The roundtable organized the Canadian Securities Administrators comes as the still developing sector has seen tremendous growth, coupled with rising concerns about potentially misleading claims and a lack of information for investors.
Mari Brossard, National Bank of Canada's senior manager of sustainable investment, told the roundtable that it was important the industry had space to evolve.
“Our industry is in a daily evolution, and we don’t want to paint ourselves in the corner. We all need a bit of time to settle, to come up with a consensus.”
She said that Canadian regulators already have oversight powers on misleading representation that should cover concerns over greenwashing in the industry.
BlackRock managing director of investment stewardship Michelle Edkins said there is a clear need for more consensus around terminology but that it needs to happen at a global level, led by industry.
“Blackrock definitely agrees that it’s way to early to be establishing regulation here, just because we see it rapidly changing.”

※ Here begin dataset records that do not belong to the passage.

(* ===== verification/MainChain.v ===== *)
(** Properties of the main chain under every way it changes: [addNewBlock],
    reorganisation and its rollback.

    The main chain is always a chain of blocks linked by their hashes, with the
    block index and the heights in agreement, and its first block never changes.
    A reorganisation replaces the blocks above the split by the alternative
    chain, and a failed one leaves a prefix of the original blocks. *)
From stdpp Require Import gmultiset.
From S2P Require Import Prelude CryptoNote Serializer Serialization TransactionExtra Interest Currency Difficulty.
From S2P Require Import DepositIndex BlockIndex Checkpoints UpgradeDetector TreeHash BlockchainIndices ChainState Validation.
From S2P Require Import Blockchain TransactionPool Reorganization.

Ltac chain_simpl := cbn [m_blocks m_blockIndex m_alternative_chains m_store with_store with_chain with_deposits with_voting with_limit
  with_alternatives with_checkpoints n_chain n_pool with_pool].
Ltac chain_simpl_in H := cbn [m_blocks m_blockIndex m_alternative_chains m_store with_store with_chain with_deposits with_voting with_limit
  with_alternatives with_checkpoints n_chain n_pool with_pool] in H.

Section Frame.
Context {B : BuildConfig} {K : Crypto}.
Variable m_currency : Currency.
(* ===== verification/TransfersContainer.v ===== *)
(** The outputs a wallet account owns: [Transfers/TransfersContainer.cpp] and
    [include/ITransfersContainer.h].

    The containers of transfers are multi-index containers with a unique index on
    the output key (transaction hash and output number): finite maps from that
    key.  Where the source takes elements of a hashed index in its unspecified
    order, or sorts elements that compare equal, the model takes them in the order
    of the map.  The transactions are a list in the order of their index by block
    height. *)
From S2P Require Import Prelude CryptoNote Currency TransactionApi.

Definition WALLET_LEGACY_UNCONFIRMED_TRANSACTION_HEIGHT : Z := UINT32_MAX.
Definition UNCONFIRMED_TRANSACTION_GLOBAL_OUTPUT_INDEX : Z := UINT32_MAX.
Notation UNCONFIRMED := WALLET_LEGACY_UNCONFIRMED_TRANSACTION_HEIGHT.

(** * Data *)

(** [TransactionOutputKey]. *)
Notation TransactionOutputKey := (list Z * Z)%type.

(** [TransactionOutputInformationIn]; [outputKey] is meaningful for keys,
    [requiredSignatures] and [term] for multisignatures.
    [TransactionOutputInformation], its base, is the same without the key
    image. *)
Record TransactionOutputInformationIn := {
  type : OutputType;
  amount : Z;
  globalOutputIndex : Z;
  outputInTransaction : Z;
  oi_transactionHash : list Z;
  transactionPublicKey : list Z;
  outputKey : list Z;
  requiredSignatures : Z;
  term : Z;
  oi_keyImage : list Z;
}.

Record TransactionOutputInformationEx := {
  info : TransactionOutputInformationIn;
  oi_unlockTime : Z;
  oi_blockHeight : Z;
  oi_transactionIndex : Z;
  visible : bool;
}.

Record TransactionBlockInfo := { bk_height : Z; bk_timestamp : Z; bk_transactionIndex : Z }.

Record SpentTransactionOutput := {
  spent_output : TransactionOutputInformationEx;
  spendingBlock : TransactionBlockInfo;
  spendingTransactionHash : list Z;
  inputInTransaction : Z;
}.

Record TransactionInformation := {
  tx_hash : list Z;
  tx_publicKey : list Z;
  tx_blockHeight : Z;
  tx_timestamp : Z;
  tx_unlock : Z;
  totalAmountIn : Z;
  totalAmountOut : Z;
  info_extra : list Z;
  paymentId : list Z;
  info_messages : list (list Z);
}.

Definition getTransactionOutputKey (o : TransactionOutputInformationEx) : TransactionOutputKey :=
  (oi_transactionHash (info o), outputInTransaction (info o)).

(** [SpentOutputDescriptor]: what identifies an output when it is spent. *)
Inductive SpentOutputDescriptor :=
| DescriptorInvalid
| DescriptorKey (keyImage : list Z)
| DescriptorMultisignature (amount globalOutputIndex : Z).
#[export] Instance SpentOutputDescriptor_eq_dec : EqDecision SpentOutputDescriptor.
Proof. solve_decision. Defined.

Definition descriptor (i : TransactionOutputInformationIn) : SpentOutputDescriptor :=
  match type i with
  | OutputTypeKey => DescriptorKey (oi_keyImage i)
  | OutputTypeMultisignature => DescriptorMultisignature (amount i) (globalOutputIndex i)
  | OutputInvalid => DescriptorInvalid
  end.

(** [operator==], which asserts on an invalid descriptor and is false there. *)
Definition descriptor_matches (d : SpentOutputDescriptor) (i : TransactionOutputInformationIn) : bool :=
  match d with DescriptorInvalid => false | _ => bool_decide (d = descriptor i) end.

Notation transfers := (gmap TransactionOutputKey TransactionOutputInformationEx).
Notation spent_transfers := (gmap TransactionOutputKey SpentTransactionOutput).

(** Ranges of the indexes: by descriptor, by containing transaction and by
    spending transaction. *)
Definition has_descriptor (d : SpentOutputDescriptor) (m : transfers) : transfers :=
  filter (fun p => descriptor_matches d (info (snd p)) = true) m.
Definition spent_has_descriptor (d : SpentOutputDescriptor) (m : spent_transfers) : spent_transfers :=
  filter (fun p => descriptor_matches d (info (spent_output (snd p))) = true) m.
Definition of_transaction (h : list Z) (m : transfers) : transfers :=
  filter (fun p => oi_transactionHash (info (snd p)) = h) m.
Definition spent_by (h : list Z) (m : spent_transfers) : spent_transfers :=
  filter (fun p => spendingTransactionHash (snd p) = h) m.

Definition by_descriptor (d : SpentOutputDescriptor) (m : transfers) : list (TransactionOutputKey * TransactionOutputInformationEx) :=
  map_to_list (has_descriptor d m).
Definition spent_by_descriptor (d : SpentOutputDescriptor) (m : spent_transfers) : list (TransactionOutputKey * SpentTransactionOutput) :=
  map_to_list (spent_has_descriptor d m).
Definition by_transaction (h : list Z) (m : transfers) : list (TransactionOutputKey * TransactionOutputInformationEx) :=
  map_to_list (of_transaction h m).
Definition by_spending (h : list Z) (m : spent_transfers) : list (TransactionOutputKey * SpentTransactionOutput) :=
  map_to_list (spent_by h m).

Record TransfersContainer := {
  m_transactions : list TransactionInformation;
  m_unconfirmedTransfers : transfers;
  m_availableTransfers : transfers;
  m_spentTransfers : spent_transfers;
  m_transfersUnlockJobs : gmap TransactionOutputKey Z;
  m_currentHeight : Z;
}.

Definition empty_container : TransfersContainer := {|
  m_transactions := []; m_unconfirmedTransfers := ∅; m_availableTransfers := ∅; m_spentTransfers := ∅;
  m_transfersUnlockJobs := ∅; m_currentHeight := 0 |}.

(** Assignments to members. *)
Definition with_transactions (l : list TransactionInformation) (c : TransfersContainer) : TransfersContainer := {|
  m_transactions := l; m_unconfirmedTransfers := m_unconfirmedTransfers c; m_availableTransfers := m_availableTransfers c;
  m_spentTransfers := m_spentTransfers c; m_transfersUnlockJobs := m_transfersUnlockJobs c; m_currentHeight := m_currentHeight c |}.
Definition with_unconfirmed (u : transfers) (c : TransfersContainer) : TransfersContainer := {|
  m_transactions := m_transactions c; m_unconfirmedTransfers := u; m_availableTransfers := m_availableTransfers c;
  m_spentTransfers := m_spentTransfers c; m_transfersUnlockJobs := m_transfersUnlockJobs c; m_currentHeight := m_currentHeight c |}.
Definition with_available (a : transfers) (c : TransfersContainer) : TransfersContainer := {|
  m_transactions := m_transactions c; m_unconfirmedTransfers := m_unconfirmedTransfers c; m_availableTransfers := a;
  m_spentTransfers := m_spentTransfers c; m_transfersUnlockJobs := m_transfersUnlockJobs c; m_currentHeight := m_currentHeight c |}.
Definition with_spent (s : spent_transfers) (c : TransfersContainer) : TransfersContainer := {|
  m_transactions := m_transactions c; m_unconfirmedTransfers := m_unconfirmedTransfers c; m_availableTransfers := m_availableTransfers c;
  m_spentTransfers := s; m_transfersUnlockJobs := m_transfersUnlockJobs c; m_currentHeight := m_currentHeight c |}.
Definition with_jobs (j : gmap TransactionOutputKey Z) (c : TransfersContainer) : TransfersContainer := {|
  m_transactions := m_transactions c; m_unconfirmedTransfers := m_unconfirmedTransfers c; m_availableTransfers := m_availableTransfers c;
  m_spentTransfers := m_spentTransfers c; m_transfersUnlockJobs := j; m_currentHeight := m_currentHeight c |}.
Definition with_height (h : Z) (c : TransfersContainer) : TransfersContainer := {|
  m_transactions := m_transactions c; m_unconfirmedTransfers := m_unconfirmedTransfers c; m_availableTransfers := m_availableTransfers c;
  m_spentTransfers := m_spentTransfers c; m_transfersUnlockJobs := m_transfersUnlockJobs c; m_currentHeight := h |}.

Definition set_visible (v : bool) (o : TransactionOutputInformationEx) : TransactionOutputInformationEx :=
  {| info := info o; oi_unlockTime := oi_unlockTime o; oi_blockHeight := oi_blockHeight o;
     oi_transactionIndex := oi_transactionIndex o; visible := v |}.
Definition set_spent_visible (v : bool) (s : SpentTransactionOutput) : SpentTransactionOutput :=
  {| spent_output := set_visible v (spent_output s); spendingBlock := spendingBlock s;
     spendingTransactionHash := spendingTransactionHash s; inputInTransaction := inputInTransaction s |}.

(** * Visibility *)

(** [lessTIterator] and [minElement]: the first least element. *)
Definition less_transfer (a b : TransactionOutputInformationEx) : bool :=
  (oi_blockHeight a <? oi_blockHeight b) ||
  ((oi_blockHeight a =? oi_blockHeight b) && (oi_transactionIndex a <? oi_transactionIndex b)).
Fixpoint minElement {K} (l : list (K * TransactionOutputInformationEx)) : option (K * TransactionOutputInformationEx) :=
  match l with
  | [] => None
  | x :: l => match minElement l with Some y => if less_transfer (snd y) (snd x) then Some y else Some x | None => Some x end
  end.

(** [updateVisibility] of the elements with a descriptor. *)
Definition updateVisibility (d : SpentOutputDescriptor) (v : bool) (m : transfers) : transfers :=
  (fun o => if descriptor_matches d (info o) then set_visible v o else o) <$> m.
Definition updateSpentVisibility (d : SpentOutputDescriptor) (v : bool) (m : spent_transfers) : spent_transfers :=
  (fun s => if descriptor_matches d (info (spent_output s)) then set_spent_visible v s else s) <$> m.

Section Container.
Context {B : BuildConfig}.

Jean-Paul Bureaud, executive director of investor advocacy group FAIR Canada, said that while current regulations may be sufficient to cover the environmental, social and governance investment space, it hasn't translated to transparency for consumers on how companies will achieve ESG goals.
“The problem is the practice of providing the kind of transparency that investors want and need today, is not yet caught up to the standards we would expect.”
He said that prospectuses and requests for proposals in the space are largely still focused on investor returns, even as investors in the space increasingly want both to make returns and a difference.
Ian Howard, executive director of corporate solutions at Sustainalytics, said that there was room for more requirements on company disclosures around sustainability issues while still allowing the sector to grow.